Reviewed by Susan Cunningham.
Among books about Vietnam in the doi moi era—since the acceptance of capitalist-style economics was unveiled in l987–Down Highway One by Sue Downie offers a refreshing perspective. It’s not yet another bittersweet nostalgia tour by an elderly U.S. veteran or a former war correspondent. Neither is it a quickie travelogue by someone whose prior knowledge of the country was derived from the Lonely Planet guidebook, too many viewings of “Apocalypse Now” and “Platoon,” and a skim through Michael Herr’s Dispatches.
Downie is above all a diligent reporter trying to describe how Vietnam looks and feels today. Or rather, how it looked and felt between 1988 and 1990. In 1988, she was the first Western Bloc journalist (apparently she’s Australian) since at least the 1950s to travel overland from the Chinese border town of Lang Son down the length of Vietnam and from Saigon to Phnom Penh. Her route was the 2,100 kilometre-long Highway One. She describes it as “a D-grade road–narrow and potholed with disintegrating edges.”
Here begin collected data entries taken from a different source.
Lemma load_writes_app (a b : list (string * string)) (repos : Dict.t) :
  load_writes repos (a ++ b)
  = load_writes repos a ++ load_writes (fold_left rekey a repos) b.
Proof.
  revert repos. induction a as [|e a IH]; intros repos; simpl.
  - reflexivity.
  - now rewrite IH.
Qed.

Lemma dict_mem_set (d : Dict.t) (k v k' : string) :
  Dict.mem (Dict.set d k v) k' = String.eqb k k' || Dict.mem d k'.
Proof.
  unfold Dict.mem. rewrite dict_get_set.
  destruct (String.eqb k k'); reflexivity.
Qed.

(** A key stays a key. *)
Lemma fold_rekey_mem (es : list (string * string)) (repos : Dict.t)
    (k : string) :
  Dict.mem repos k = true -> Dict.mem (fold_left rekey es repos) k = true.
Proof.
  revert repos. induction es as [|e es IH]; intros repos H; simpl.
  - exact H.
  - apply IH. rewrite rekey_key_for, dict_mem_set, H. apply orb_true_r.
Qed.

(** A key of the result was a key before or has been written. *)
Lemma fold_rekey_mem_inv (es : list (string * string)) (repos : Dict.t)
    (k : string) :
  Dict.mem (fold_left rekey es repos) k = true ->
  Dict.mem repos k = true \/ exists q, In (k, q) (load_writes repos es).
Proof.
  revert repos. induction es as [|e es IH]; intros repos H; simpl in *.
  - now left.
  - destruct (IH _ H) as [Hm|[q Hq]].
    + rewrite rekey_key_for, dict_mem_set in Hm.
      apply orb_true_iff in Hm as [Hm|Hm]; [|now left].
      apply String.eqb_eq in Hm. subst k. right. exists (fst e). now left.
    + right. exists q. now right.
Qed.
Her return visits in 1989 and 1990 added up to several more months. In 1990, she scored another first, becoming the first Western journalist to be based in Phnom Penh since the Khmer Rouge takeover in 1975. The story of the original journey is interspersed with updates on how quickly people, places, things and bureaucracy changed over the months and years. Although she didn’t speak Vietnamese or Khmer at the time, Downie was an astute observer and indefatigable notetaker. Her minders and interpreters must have thought her a terrible nag.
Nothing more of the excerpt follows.